I'm not afraid of the truth. But the MSM clearly are. They have a consistent problem telling it. I am ninety-five-percent confident that Bill Moyers' only regrets over the Killian Memoranda are

  1. that he didn't think of it first, and
  2. that Dan Rather got caught, and the forgeries did not stand.
And Bill Moyers is only the most prominent offender. How about David Kestenbaum calling the Traditional Values Coalition and asking her where she had been contacted by the FBI yet? Yet?? What is this "yet"? He went on, basically, to accuse TVC of complicity in the mailing of anthrax-laced letters to US Senators.

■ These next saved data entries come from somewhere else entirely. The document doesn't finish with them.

(* ===== verification/Batch.v ===== *)
(** * Batches of the producer (src/client/producer/broadcast.rs, batch.rs)

    A [BroadcastOnce] is shared between the batch that will publish a result
    and the callers that wait for it, so it is a cell of a store, named by its
    index.  Cells are only ever added.  The write of a batch runs in a task of
    its own, which owns the cell; tasks are part of the store too, with the
    answer of the client once there is one. *)

From Stdlib Require Import ZArith Lia.
From stdpp Require Import base list numbers.
From S2P Require Import Prelude Bytes Aggregator.

Local Open Scope Z_scope.
Local Open Scope rust_scope.

(** [broadcast::Error]. *)
Inductive BroadcastError : Type := BroadcastDropped.

(** [producer::Error]; [CE] is the error of the client. *)
Inductive ProducerError (CE : Type) : Type :=
| AggregatorError (e : unit)
| ClientError (e : CE)
| FlushError
| TooLarge.
Arguments AggregatorError {CE} e.
Arguments ClientError {CE} e.
Arguments FlushError {CE}.
Arguments TooLarge {CE}.

(** [AggregatedStatus]. *)
Record AggregatedStatus (D : Type) : Type := mkAggregatedStatus {
  aggregated_status : list Z;
  status_deagg : D;
}.
Arguments mkAggregatedStatus {D} _ _.
Arguments aggregated_status {D} _.
Arguments status_deagg {D} _.

(** [BatchWriteResult]. *)
Definition BatchWriteResult (CE D : Type) : Type := outcome (ProducerError CE) (AggregatedStatus D).

(** [ResultHandle]: the receiver of a cell, and the tag. *)
Record ResultHandle (Tag : Type) : Type := mkResultHandle {
  receiver : nat;
  handle_tag : Tag;
}.
Arguments mkResultHandle {Tag} _ _.
Arguments receiver {Tag} _.
Arguments handle_tag {Tag} _.

(** [BatchBuilder]. *)
Record BatchBuilder (A : Type) : Type := mkBatchBuilder {
  aggregator : A;
  results : nat;
}.
Arguments mkBatchBuilder {A} _ _.
Arguments aggregator {A} _.
Arguments results {A} _.

(** The task that [background_flush] spawns. *)
Record FlushTask (CE D : Type) : Type := mkFlushTask {
  task_batch : list ClientRecord;
  task_deagg : D;
  task_cell : nat;
  task_answer : option (outcome CE (list Z));
}.
Arguments mkFlushTask {CE D} _ _ _ _.
Arguments task_batch {CE D} _.
Arguments task_deagg {CE D} _.
Arguments task_cell {CE D} _.
Arguments task_answer {CE D} _.

Section batch.
Context {CE A Input Tag D Status : Type}.
Context `{AI : Aggregator A Input Tag D, DI : StatusDeaggregator D Tag Status}.

(** [Shared::data]. *)
Local Abbreviation shared := (option (outcome BroadcastError (BatchWriteResult CE D))).

Record store : Type := mkStore {
  cells : list shared;
  tasks : list (FlushTask CE D);
}.

(** ** [BroadcastOnce] *)

(** [BroadcastOnce::default]. *)
Definition BroadcastOnce_default (h : store) : nat * store :=
  (length (cells h), mkStore (cells h ++ [None]) (tasks h)).

Definition set_cell (i : nat) (x : shared) (h : store) : store :=
  mkStore (<[i := x]> (cells h)) (tasks h).

(** [BroadcastOnce::drop]. *)
Definition broadcast_drop (i : nat) (h : store) : store :=
  match cells h !! i with
  | Some None => set_cell i (Some (Err BroadcastDropped)) h
  | _ => h
  end.

(** [BroadcastOnce::broadcast], which takes [self] and drops it at its end. *)
Definition broadcast (i : nat) (r : BatchWriteResult CE D) (h : store) : outcome Empty_set store :=
  match cells h !! i with
  | Some None => Ok (broadcast_drop i (set_cell i (Some (Ok r)) h))
  | _ => Panic AssertFailed
  end.

(** [BroadcastOnceReceiver::peek]; [receive] waits until it is [Some]. *)
Definition peek (i : nat) (h : store) : shared :=
  match cells h !! i with
  | Some x => x
  | None => None
  end.

(** ** [BatchBuilder] *)

(** [BatchBuilder::new]. *)
Definition BatchBuilder_new (a : A) (h : store) : BatchBuilder A * store :=
  let '(i, h) := BroadcastOnce_default h in (mkBatchBuilder a i, h).

(** [BatchBuilder::try_push]. *)
Definition BatchBuilder_try_push (data : Input) (self : BatchBuilder A) :
    outcome (ProducerError CE) (TryPush Input (ResultHandle Tag)) * BatchBuilder A :=
  let '(r, a) := try_push data (aggregator self) in
  let self := mkBatchBuilder a (results self) in
  match r with
  | Ok (NoCapacity data) => (Ok (NoCapacity data), self)
  | Ok (Aggregated tag) => (Ok (Aggregated (mkResultHandle (results self) tag)), self)
  | Err e => (Err (AggregatorError e), self)
  | Panic p => (Panic p, self)
  end.

(** [FlushResult], or the panic of the aggregator. *)
Inductive FlushResult : Type :=
| FlushOk (b : BatchBuilder A) (task : option nat)
| FlushFailed (b : BatchBuilder A) (e : ProducerError CE)
| FlushPanic (p : panic).

(** [BatchBuilder::background_flush].  What [self] still owns is dropped on the
    way out. *)
Definition background_flush (self : BatchBuilder A) (h : store) : FlushResult * store :=
  let '(r, a) := flush (aggregator self) in
  match r with
  | Err e =>
      let '(b, h) := BatchBuilder_new a h in
      (FlushFailed b (AggregatorError e), broadcast_drop (results self) h)
  | Panic p => (FlushPanic p, broadcast_drop (results self) h)
  | Ok (batch, status_deagg) =>
      match batch with
      | [] =>
          match broadcast (results self) (Ok (mkAggregatedStatus [] status_deagg)) h with
          | Ok h => let '(b, h) := BatchBuilder_new a h in (FlushOk b None, h)
          | Err e => match e with end
          | Panic p => (FlushPanic p, h)
          end
      | _ =>
          let tid := length (tasks h) in
          let h := mkStore (cells h) (tasks h ++ [mkFlushTask batch status_deagg (results self) None]) in
          let '(b, h) := BatchBuilder_new a h in
          (FlushOk b (Some tid), h)
      end
  end.

(** What the task publishes once the client has answered; a panic of the
    client drops the cell. *)
Definition task_result (t : FlushTask CE D) (answer : outcome CE (list Z)) :
    outcome panic (BatchWriteResult CE D) :=
  match answer with
  | Ok status => Ok (Ok (mkAggregatedStatus status (task_deagg t)))
  | Err e => Ok (Err (ClientError e))
  | Panic p => Err p
  end.

(** The body of the task after [client.produce(batch, compression).await]. *)
Definition complete_task (tid : nat) (t : FlushTask CE D) (answer : outcome CE (list Z)) (h : store) :
    outcome Empty_set store :=
  let h := mkStore (cells h)
    (<[tid := mkFlushTask (task_batch t) (task_deagg t) (task_cell t) (Some answer)]> (tasks h)) in
  match task_result t answer with
  | Ok r => broadcast (task_cell t) r h
  | _ => Ok (broadcast_drop (task_cell t) h)
  end.

(** [JoinHandle::is_finished]. *)
Definition is_finished (h : store) (tid : nat) : bool :=
  match tasks h !! tid with
  | Some t => match task_answer t with Some _ => true | None => false end
  | None => true
  end.

(** [ResultHandle::wait] on what [receive] returned, and [ResultHandle::result]. *)
Definition handle_wait (r : outcome BroadcastError (BatchWriteResult CE D)) :
    outcome (ProducerError CE) (BatchWriteResult CE D) :=
  omap_err (fun _ => FlushError) r.

Definition handle_result (self : ResultHandle Tag) (status : BatchWriteResult CE D) :
    outcome (ProducerError CE) Status :=
  let! status := status in
  omap_err AggregatorError (deaggregate (status_deagg status) (aggregated_status status) (handle_tag self)).

(** What was published stays when the sender is dropped. *)
Lemma broadcast_open i r h :
  cells h !! i = Some None -> broadcast i r h = Ok (set_cell i (Some (Ok r)) h).
Proof.
  intros Hi. unfold broadcast. rewrite Hi. unfold broadcast_drop. simpl.
  by rewrite list_lookup_insert_eq by by eapply lookup_lt_Some.
Qed.

(** ** The store of a producer

    The cell of the current batch is the last one and open.  Each earlier cell
    holds the result of its batch: published when the batch was flushed, or the
    result of its task, which is the only one that owns the cell. *)
Definition cell_of (t : FlushTask CE D) : shared :=
  match task_answer t with
  | None => None
  | Some answer =>
      match task_result t answer with
      | Ok r => Some (Ok r)
      | _ => Some (Err BroadcastDropped)
      end
  end.

Record store_inv (h : store) (cur : nat) : Prop := {
  st_cur : S cur = length (cells h) /\ cells h !! cur = Some None;
  st_task : forall tid t, tasks h !! tid = Some t ->
    (task_cell t < cur)%nat /\ cells h !! task_cell t = Some (cell_of t);
  st_unique : forall i j t u, tasks h !! i = Some t -> tasks h !! j = Some u ->
    task_cell t = task_cell u -> i = j;
  st_open : forall i, (i < cur)%nat -> cells h !! i = Some None ->
    exists tid t, tasks h !! tid = Some t /\ task_cell t = i;
}.

(** The aggregator does not panic. *)
Class AggregatorTotal : Prop := {
  try_push_total : forall r a p, fst (try_push r a) <> Panic p;
  flush_total : forall a p, fst (flush a) <> Panic p;
}.

(** Publishing the result of the current batch and opening a new one. *)
Lemma store_inv_publish h cur v :
  store_inv h cur -> store_inv (mkStore (<[cur := Some v]> (cells h) ++ [None]) (tasks h)) (S cur).
Proof.
  intros [[Hlen Hcur] Htask Huniq Hopen]. split; simpl; try done.
  - rewrite length_app, length_insert. simpl. split; [lia|].
    rewrite lookup_app_r by (rewrite length_insert; lia). rewrite length_insert.
    by replace (S cur - length (cells h))%nat with 0%nat by lia.
  - intros tid t Ht. destruct (Htask _ _ Ht) as [Hlt Hc]. split; [lia|].
    rewrite lookup_app_l by (rewrite length_insert; lia). by rewrite list_lookup_insert_ne by lia.
  - intros i Hi Hc. rewrite lookup_app_l in Hc by (rewrite length_insert; lia).
    destruct (decide (i = cur)) as [->|Hne]; [by rewrite list_lookup_insert_eq in Hc by lia|].
    rewrite list_lookup_insert_ne in Hc by done. apply Hopen; [lia|done].
Qed.

(** Handing the cell of the current batch to a task and opening a new one. *)
Lemma store_inv_spawn h cur recs d :
  store_inv h cur ->
  store_inv (mkStore (cells h ++ [None]) (tasks h ++ [mkFlushTask recs d cur None])) (S cur).
Proof.
  intros [[Hlen Hcur] Htask Huniq Hopen].
  assert (Hnew : forall tid t, (tasks h ++ [mkFlushTask recs d cur None]) !! tid = Some t ->
    tasks h !! tid = Some t \/ tid = length (tasks h) /\ t = mkFlushTask recs d cur None).
  { intros tid t [Ht|[Hle Ht]]%lookup_app_Some; [by left|]. right.
    destruct (tid - length (tasks h))%nat as [|n] eqn:E; simpl in Ht; [|done].
    injection Ht as <-. split; [lia|done]. }
  split; simpl; try done.
  - rewrite length_app. simpl. split; [lia|]. rewrite lookup_app_r by lia.
    by replace (S cur - length (cells h))%nat with 0%nat by lia.
  - intros tid t [Ht|[-> ->]]%Hnew; [destruct (Htask _ _ Ht) as [Hlt Hc]|]; simpl;
      (split; [lia|]); rewrite lookup_app_l by lia; done.
  - intros i j t u [Ht|[-> ->]]%Hnew [Hu|[-> ->]]%Hnew Heq; simpl in Heq; eauto.
    + destruct (Htask _ _ Ht). lia.
    + destruct (Htask _ _ Hu). lia.
  - intros i Hi Hc. rewrite lookup_app_l in Hc by lia. destruct (decide (i = cur)) as [->|].
    + exists (length (tasks h)), (mkFlushTask recs d cur None). by rewrite list_lookup_middle.
    + destruct (Hopen i) as (tid & t & Ht & Hi'); [lia|done|]. exists tid, t.
      split; [by apply lookup_app_l_Some|done].
Qed.

(** [background_flush] keeps the store in order: the new batch has the next
    cell, and a batch with records has become a task. *)
Lemma background_flush_inv `{AggregatorTotal} b h r h' :
  store_inv h (results b) -> background_flush b h = (r, h') ->
  exists b', results b' = S (results b) /\ store_inv h' (results b') /\
    ((exists e e', r = FlushFailed b' e /\ tasks h' = tasks h /\ flush (aggregator b) = (Err e', aggregator b')) \/
     exists recs d, flush (aggregator b) = (Ok (recs, d), aggregator b') /\
       (recs = [] /\ r = FlushOk b' None /\ tasks h' = tasks h \/
        recs <> [] /\ r = FlushOk b' (Some (length (tasks h))) /\
          tasks h' = tasks h ++ [mkFlushTask recs d (results b) None])).
Proof.
  intros I. pose proof (st_cur _ _ I) as [Hlen Hcur]. unfold background_flush.
  pose proof (flush_total (aggregator b)) as Hnp.
  destruct (flush (aggregator b)) as [[[recs d]|e|p] a]; [| |by destruct (Hnp p)].
  - destruct recs as [|x recs]; [rewrite broadcast_open by done|]; simpl; rewrite ?length_insert, <-Hlen;
      intros [= <- <-]; exists (mkBatchBuilder a (S (results b))); (split; [done|]).
    + split; [by apply store_inv_publish|]. right. exists [], d. split; [done|]. by left.
    + split; [by apply store_inv_spawn|]. right. exists (x :: recs), d. split; [done|]. by right.
  - simpl. unfold broadcast_drop. simpl. rewrite lookup_app_l, Hcur by lia. unfold set_cell. simpl.
    rewrite insert_app_l, <-Hlen by lia. intros [= <- <-]. exists (mkBatchBuilder a (S (results b))).
    split; [done|]. split; [by apply store_inv_publish|]. left. eauto.
Qed.

(** A task that has its answer publishes it, and its [assert!] holds. *)
Lemma complete_task_inv h cur tid t answer :
  store_inv h cur -> tasks h !! tid = Some t -> task_answer t = None ->
  exists h', complete_task tid t answer h = Ok h' /\ store_inv h' cur /\
    tasks h' = <[tid := mkFlushTask (task_batch t) (task_deagg t) (task_cell t) (Some answer)]> (tasks h).
Proof.
  intros [[Hlen Hcur] Htask Huniq Hopen] Ht Hans.
  destruct (Htask _ _ Ht) as [Hlt Hc]. unfold cell_of in Hc. rewrite Hans in Hc.
  set (t' := mkFlushTask (task_batch t) (task_deagg t) (task_cell t) (Some answer)).
  assert (exists v, cell_of t' = Some v) as [v Hv].
  { unfold cell_of. simpl. destruct (task_result t' answer); eauto. }
  exists (mkStore (<[task_cell t := cell_of t']> (cells h)) (<[tid := t']> (tasks h))).
  split; [|split; [|done]].
  { unfold complete_task, cell_of. simpl. change (task_result t' answer) with (task_result t answer).
    destruct (task_result t answer); [by rewrite broadcast_open| |]; unfold broadcast_drop; simpl; by rewrite Hc. }
  assert (Hold : forall i u, <[tid := t']> (tasks h) !! i = Some u ->
    i = tid /\ u = t' \/ i <> tid /\ tasks h !! i = Some u).
  { intros i u H. destruct (decide (i = tid)) as [->|]; [|by rewrite list_lookup_insert_ne in H; auto].
    rewrite list_lookup_insert_eq in H by by eapply lookup_lt_Some. injection H as <-. by left. }
  split; simpl.
  - rewrite length_insert, list_lookup_insert_ne by lia. done.
  - intros i u [[-> ->]|[Hne Hu]]%Hold.
    + split; [done|]. simpl. rewrite list_lookup_insert_eq by lia. done.
    + destruct (Htask _ _ Hu) as [? Hcu]. split; [done|].
      rewrite list_lookup_insert_ne; [done|]. intros Heq. by apply Hne, (Huniq _ _ _ _ Hu Ht).
  - intros i j u w [[-> ->]|[Hi Hu]]%Hold [[-> ->]|[Hj Hw]]%Hold Heq; simpl in Heq; eauto.
  - intros i Hi Hci. destruct (decide (i = task_cell t)) as [->|Hne].
    { rewrite list_lookup_insert_eq in Hci by lia. congruence. }
    rewrite list_lookup_insert_ne in Hci by done. destruct (Hopen i Hi Hci) as (j & u & Hu & <-).
    exists j, u. rewrite list_lookup_insert_ne; [done|]. intros ->. congruence.
Qed.
End batch.

Arguments store CE D : clear implicits.
Arguments FlushResult CE A : clear implicits.
Arguments AggregatorTotal A Input Tag D {AI}.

I realize that this isn't going to settle it for maybe half of you who read this. I'm a veteran of the Yale Political Union, and I know a "sourcing war" when I find myself in one. That is what this is: "My source beats your source!" But more to the point, I don't have to be afraid of the same old tissue of lies from the same old people. But some people are outraged that their monopoly on the news is over, and that when they pull stunts, varying from the Kestenbaum TVC Anthrax Smear to the Killian Memoranda, they're not going to get away with it anymore.